Opening new opportunities for the betterment of students and society
LAU’s Outreach and Civic Engagement unit and Civic Influence Hub partner to develop projects on socio-economic responsibility and civic education.
“Civic engagement is not genetic. It must be repeated generation after generation. This is the basis of constitutional democracies.” So said LAU President Joseph G. Jabbra to a room of LAU students, staff and faculty who came together with representatives of the civil society pressure group, Civic Influence Hub (CIH), to witness and celebrate the signing of an agreement between the two entities.

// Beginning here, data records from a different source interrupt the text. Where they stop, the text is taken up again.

(* ===== verification/Wallet.v ===== *)
(** * Wallet nodes ([pkg/wallet/wallet.go])

    The replies of the wallet's JSON API as the program keeps them, the
    processing of a request ([processJSONRequest]; the HTTP client is a
    library, hence a parameter; the query encoder is in [WalletRequests],
    the decoders of the replies in [Replies]) and the encoding of the recipients of a multi-out
    transaction. *)

From Stdlib Require Import Ascii String.
From S2P Require Import Prelude GoStrings GoFloat GoParse.
Open Scope string_scope.
Open Scope list_scope.
Open Scope Z_scope.

Definition MaxMultiRecipients : Z := 64.

(** ** Replies *)

Module MiningInfo.
Record t := mk { GenerationSignature : string; BaseTarget : Z; Height : Z }.
Definition zero : t := mk "" 0 0.
End MiningInfo.

Module BlockReply.
Record t := mk {
  PreviousBlockHash : string;
  PayloadLength : Z;
  TotalAmountNQT : Z;
  GenerationSignature : string;
  Generator : Z;
  GeneratorPublicKey : string;
  BaseTarget : Z;
  PayloadHash : string;
  GeneratorRS : string;
  BlockReward : Z;
  ScoopNum : Z;
  NumberOfTransactions : Z;
  BlockSignature : string;
  Transactions : list Z;
  Nonce : Z;
  Version : Z;
  TotalFeeNQT : Z;
  PreviousBlock : Z;
  Block : Z;
  NextBlock : Z;
  Height : Z;
  Timestamp : Z
}.
(** A reply with the fields the pool reads. *)
Definition of_fields (generator nonce reward fee height ntx timestamp : Z) : t :=
  mk "" 0 0 "" generator "" 0 "" "" reward 0 ntx "" [] nonce 0 fee 0 0 0 height timestamp.
End BlockReply.

Module SubmitNonceReply.
Record t := mk { Deadline : Z; Result : string }.
End SubmitNonceReply.

Module AccountReply.
Record t := mk {
  UnconfirmedBalanceNQT : Z;
  GuaranteedBalanceNQT : Z;
  EffectiveBalanceNXT : Z;
  AccountRS : string;
  Name : string;
  ForgedBalanceNQT : Z;
  BalanceNQT : Z;
  PublicKey : string;
  Account : Z
}.
End AccountReply.

(** The signed transaction of [SendMoneyReply] and [SendMoneyMultiReply]; the
    program reads its id and its bytes. *)
Module SendMoneyReply.
Record t := mk { TxID : Z; TransactionBytes : string }.
End SendMoneyReply.

Module BroadcastReply.
Record t := mk { FullHash : string; TxID : Z }.
End BroadcastReply.

(** Of the transactions of an account the program reads the sender and the
    message. *)
Module AccountTransaction.
Record t := mk { Sender : Z; Message : string }.
End AccountTransaction.

Module TransactionReply.
Record t := mk { Transaction : Z; Height : Z }.
End TransactionReply.

(** ** [processJSONRequest] *)

Definition StatusOK : Z := 200.

Section Request.
Context {Reply : Type}.
Context (http : string -> string -> result string (Z * string)) (unmarshal : string -> result string Reply)
        (getError : Reply -> string).

Definition processJSONRequest (apiURL method : string) (values : result string string) : result string Reply :=
  (try v <- values ;;
   let u := String.append apiURL v in
   match http (if bool_decide (method = "GET") then "GET" else "POST") u with
   | Err e => Err (String.append "request to " (String.append u (String.append ": " e)))
   | Ok (statusCode, body) =>
       if negb (statusCode =? StatusOK)
       then Err (String.append "wrong status code: " (String.append (of_bytes (FormatUint statusCode))
                   (String.append " for url " u)))
       else try dest <- unmarshal body ;;
            if bool_decide (getError dest <> "")
            then Err (String.append "request to " (String.append u (String.append ": " (getError dest))))
            else Ok dest
   end)%go.

End Request.

Definition apiURL (url : string) : string := String.append url "/burst?".

(** ** [EncodeRecipients] *)

(** [fmt.Sprint] of an [int64] *)
Definition FormatInt (z : Z) : list Z := if z <? 0 then 45 :: FormatUint (- z) else FormatUint z.

(** ["id:amount;"] as bytes *)
Definition recipient_bytes (p : Z * Z) : list Z := FormatUint p.1 ++ 58 :: FormatInt p.2 ++ [59].

(** The entries come in the order of the iteration over the map. *)
Definition EncodeRecipients (entries : list (Z * Z)) : outcome string (list Z) :=
  if (List.length entries =? 0)%nat then Fail_with "no recipients"
  else if MaxMultiRecipients <? Z.of_nat (List.length entries) then Panic
  else
    let recipients := concat (recipient_bytes <$> entries) in
    Return (firstn (List.length recipients - 1) recipients).

Example TestEncodeRecipients :
  EncodeRecipients [] = Fail_with "no recipients" /\
  EncodeRecipients [(1, 2); (3, 4)] = Return (bytes "1:2;3:4") /\
  EncodeRecipients ((fun i => (i, 1)) <$> zrange 65) = Panic.
Proof. by vm_compute. Qed.

(** ** Reading recipients back *)

(** [strings.Split] *)
Fixpoint split (sep : Z) (s : list Z) : list (list Z) :=
  match s with
  | [] => [[]]
  | c :: s' =>
      if c =? sep then [] :: split sep s'
      else match split sep s' with [] => [[c]] | x :: xs => (c :: x) :: xs end
  end.

Definition read_recipient (s : list Z) : option (Z * Z) :=
  match split 58 s with
  | [a; b] => match ParseUint a, ParseInt b with Ok id, Ok amount => Some (id, amount) | _, _ => None end
  | _ => None
  end.

(** What a node reads in the parameter [recipients]. *)
Definition read_recipients (s : list Z) : option (list (Z * Z)) := mapM read_recipient (split 59 s).

Lemma split_none sep s : sep ∉ s -> split sep s = [s].
Proof.
  induction s as [|c s IH]; simpl; [done|]. intros Hs. apply not_elem_of_cons in Hs as [Hc Hs].
  destruct (Z.eqb_spec c sep); [congruence|]. by rewrite IH.
Qed.

Lemma split_app sep s s' : sep ∉ s -> split sep (s ++ sep :: s') = s :: split sep s'.
Proof.
  induction s as [|c s IH]; simpl; [by rewrite Z.eqb_refl|]. intros Hs. apply not_elem_of_cons in Hs as [Hc Hs].
  destruct (Z.eqb_spec c sep); [congruence|]. by rewrite IH.
Qed.

Lemma FormatUint_bytes n c : c ∈ FormatUint n -> 48 <= c <= 57.
Proof.
  unfold FormatUint. intros (d & -> & Hd)%list_elem_of_fmap.
  assert (Hok : digits_ok 10 (rev (to_digits 20 10 n))) by (apply Forall_rev, to_digits_range; lia).
  unfold digits_ok in Hok. rewrite Forall_forall in Hok. apply Hok in Hd. unfold digit_byte. lia.
Qed.

Lemma FormatInt_bytes z c : c ∈ FormatInt z -> 48 <= c <= 57 \/ c = 45.
Proof.
  unfold FormatInt. destruct (z <? 0); [|left; by eapply FormatUint_bytes].
  intros [->|Hc]%elem_of_cons; [by right|left; by eapply FormatUint_bytes].
Qed.

Lemma ParseUint_FormatUint n : GoInt.is_u64 n -> ParseUint (FormatUint n) = Ok n.
Proof.
  intros Hn. unfold GoInt.is_u64 in Hn. unfold FormatUint.
  assert (Hv : value 10 (rev (to_digits 20 10 n)) = n).
  { apply value_to_digits; [lia|]. change (10 ^ Z.of_nat 20) with 100000000000000000000. lia. }
  rewrite ParseUint_digits, Hv.
  - by destruct (Z.ltb_spec n (2 ^ 64)); [|lia].
  - apply Forall_rev, to_digits_range. lia.
  - intros E%(f_equal List.length). by rewrite length_rev in E.
Qed.

Lemma FormatUint_cons n : exists c s, FormatUint n = c :: s.
Proof.
  destruct (FormatUint n) as [|c s] eqn:E; [|by exists c, s]. apply (f_equal List.length) in E.
  unfold FormatUint in E. by rewrite length_fmap, length_rev in E.
Qed.

Lemma ParseInt_FormatInt z : GoInt.is_i64 z -> ParseInt (FormatInt z) = Ok z.
Proof.
  unfold GoInt.is_i64, ParseInt, FormatInt. intros Hz. destruct (Z.ltb_spec z 0).
  - simpl. rewrite ParseUint_FormatUint by (unfold GoInt.is_u64; lia). cbn [negb andb].
    destruct (Z.ltb_spec (2 ^ 63) (- z)); [lia|]. by rewrite Z.opp_involutive.
  - assert (sign_of (FormatUint z) = (false, FormatUint z)) as ->.
    { destruct (FormatUint_cons z) as (c & s & E). rewrite E. unfold sign_of.
      assert (Hc : 48 <= c <= 57) by (apply (FormatUint_bytes z); rewrite E; left).
      assert (Hcases : c ∈ (Z.add 48 <$> zrange 10)) by (apply list_elem_of_fmap; exists (c - 48); rewrite elem_of_zrange; lia).
      clear Hc E. revert Hcases. repeat (intros [-> | H']%elem_of_cons; [done|revert H']). by intros ?%not_elem_of_nil. }
    rewrite ParseUint_FormatUint by (unfold GoInt.is_u64; lia). cbn [negb andb].
    by destruct (Z.leb_spec (2 ^ 63) z); [lia|].
Qed.

Definition recipient_core (p : Z * Z) : list Z := FormatUint p.1 ++ 58 :: FormatInt p.2.

Lemma recipient_core_sep p : 59 ∉ recipient_core p.
Proof.
  unfold recipient_core. rewrite elem_of_app, elem_of_cons.
  intros [H%FormatUint_bytes|[?|H%FormatInt_bytes]]; lia.
Qed.

Lemma read_recipient_core p : GoInt.is_u64 p.1 -> GoInt.is_i64 p.2 -> read_recipient (recipient_core p) = Some p.
Proof.
  intros H1 H2. unfold read_recipient, recipient_core.
  assert (58 ∉ FormatUint p.1) by (intros ?%FormatUint_bytes; lia).
  assert (58 ∉ FormatInt p.2) by (intros ?%FormatInt_bytes; lia).
  rewrite split_app, split_none by done.
  rewrite ParseUint_FormatUint, ParseInt_FormatInt by done. by destruct p.
Qed.

Lemma split_recipients p es :
  let s := concat (recipient_bytes <$> (p :: es)) in
  split 59 (firstn (List.length s - 1) s) = recipient_core <$> (p :: es).
Proof.
  assert (Hb : forall q, recipient_bytes q = recipient_core q ++ [59]).
  { intros q. unfold recipient_bytes, recipient_core. by rewrite <- app_assoc. }
  revert p. induction es as [|q es IH]; intros p; simpl.
  - rewrite app_nil_r, Hb, length_app. simpl.
    replace (List.length (recipient_core p) + 1 - 1)%nat with (List.length (recipient_core p)) by lia.
    rewrite take_app_length. apply split_none, recipient_core_sep.
  - specialize (IH q). simpl in IH. set (rest := recipient_bytes q ++ _) in *.
    assert (Hr : (0 < List.length rest)%nat) by (unfold rest; rewrite Hb, !length_app; simpl; lia).
    rewrite Hb, <- app_assoc. simpl.
    replace (List.length (recipient_core p ++ 59%Z :: rest) - 1)%nat
      with (List.length (recipient_core p) + S (List.length rest - 1))%nat by (rewrite length_app; simpl; lia).
    rewrite take_app_add. simpl. rewrite split_app by apply recipient_core_sep. by rewrite IH.
Qed.

Lemma recipient_bytes_are_bytes p : Forall is_byte (recipient_bytes p).
Proof.
  apply Forall_forall. intros c. unfold recipient_bytes, is_byte. rewrite elem_of_app, elem_of_cons, elem_of_app, list_elem_of_singleton.
  intros [H%FormatUint_bytes|[?|[H%FormatInt_bytes|?]]]; lia.
Qed.

(** What a node reads when the encoding succeeds. *)
Lemma EncodeRecipients_read (entries : list (Z * Z)) :
  Forall (fun p => GoInt.is_u64 p.1 /\ GoInt.is_i64 p.2) entries ->
  match EncodeRecipients entries with
  | Return s => read_recipients s = Some entries /\ Forall is_byte s
  | _ => True
  end.
Proof.
  intros He. unfold EncodeRecipients. destruct entries as [|p es]; [done|].
  destruct (List.length (p :: es) =? 0)%nat; [done|]. destruct (_ <? _); [done|]. split.
  - unfold read_recipients. rewrite split_recipients. induction He as [|q l [H1 H2] _ IH]; [done|].
    cbn [fmap list_fmap mapM]. rewrite read_recipient_core by done. simpl. by rewrite IH.
  - apply Forall_take, Forall_concat, Forall_fmap, Forall_true. intros q. apply recipient_bytes_are_bytes.
Qed.

(** Up to 64 recipients, whatever the order in which Go iterates over the
    map, are encoded so that reading the parameter back gives the very same
    accounts and amounts; no recipients are an error, more than 64 a panic. *)
Theorem EncodeRecipients_roundtrip (entries : list (Z * Z)) :
  Forall (fun p => GoInt.is_u64 p.1 /\ GoInt.is_i64 p.2) entries ->
  match EncodeRecipients entries with
  | Return s => read_recipients s = Some entries /\ 1 <= Z.of_nat (List.length entries) <= 64
  | Fail_with _ => entries = []
  | Panic => 64 < Z.of_nat (List.length entries)
  end.
Proof.
  intros He. pose proof (EncodeRecipients_read entries He) as Hr. revert Hr.
  unfold EncodeRecipients. destruct entries as [|p es]; [done|]. cbn [List.length].
  destruct (S (List.length es) =? 0)%nat eqn:E0; [done|]. unfold MaxMultiRecipients.
  destruct (Z.ltb_spec 64 (Z.of_nat (S (List.length es)))); [done|]. intros [Hr _]. split; [done|lia].
Qed.

Lemma EncodeRecipients_roundtrip_witness :
  match EncodeRecipients [(18446744073709551615, 5); (3, 4)] with
  | Return s => read_recipients s = Some [(18446744073709551615, 5); (3, 4)]
  | _ => False
  end.
Proof.
  assert (H := EncodeRecipients_roundtrip [(18446744073709551615, 5); (3, 4)]
                 ltac:(repeat constructor; vm_compute; congruence)).
  exact (proj1 H).
Defined.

“This historic moment will initiate a partnership of work, not just talk,” said CIH Councilor Fahd Saccal, who signed the agreement on behalf of the organization. The partnership, he explained, will include collaboration between CIH and the academic core of LAU on macro policy planning as well as engagement with students, through micro projects, to stress the importance of civic involvement and social responsibility.
“Details of individual initiatives will be developed over time with faculty and students from different schools,” explained Elie Samia, assistant vice president of outreach and civic engagement and head of the LAU’s Outreach and Civic Engagement unit (OCE). “CIH comprises decision makers, agenda setters and thought controllers, and LAU has trained students, experienced faculty and premises in Sidon, Beirut and Byblos, as well as strong ties and experience with thousands of youths, and hundreds of school and NGOs,” added Samia, emphasizing the richness and fruitfulness of the new partnership. “Together we can create bigger ripple effects.”
OCE has for years been preparing its students for active participation in community-centered projects. “A culture has been built. A system has been built. We have the standards, the staff and the style. That’s why we have a certain lead in Lebanon,” said Samia with pride. The new partnership will add to the many existing OCE initiatives that have for over a decade promoted and enabled student civic engagement, notably the ambitious Model United Nations program which has seen more than 2,000 LAU students train over 20,000 school students nationwide.
“The civic engagement at this university is the only thing that kept me in this country. Without it, I wouldn’t have hope,” said second year journalism student and MUN trainer Yasmina El Sabeh. “The potential I see in my students is the most important thing to me and the best reward.” El Sabeh first joined MUN hoping to overcome her shyness and improve her public speaking skills, but her training has become a long-lasting passion. “Working with youth is the best way to serve our community. The older generation lived through the war and is somewhat hopeless, whereas the youth still have the hope that this country needs. Seeing how others around me are willing to give as much as I am is very important in motivating me to stay and serve my country.”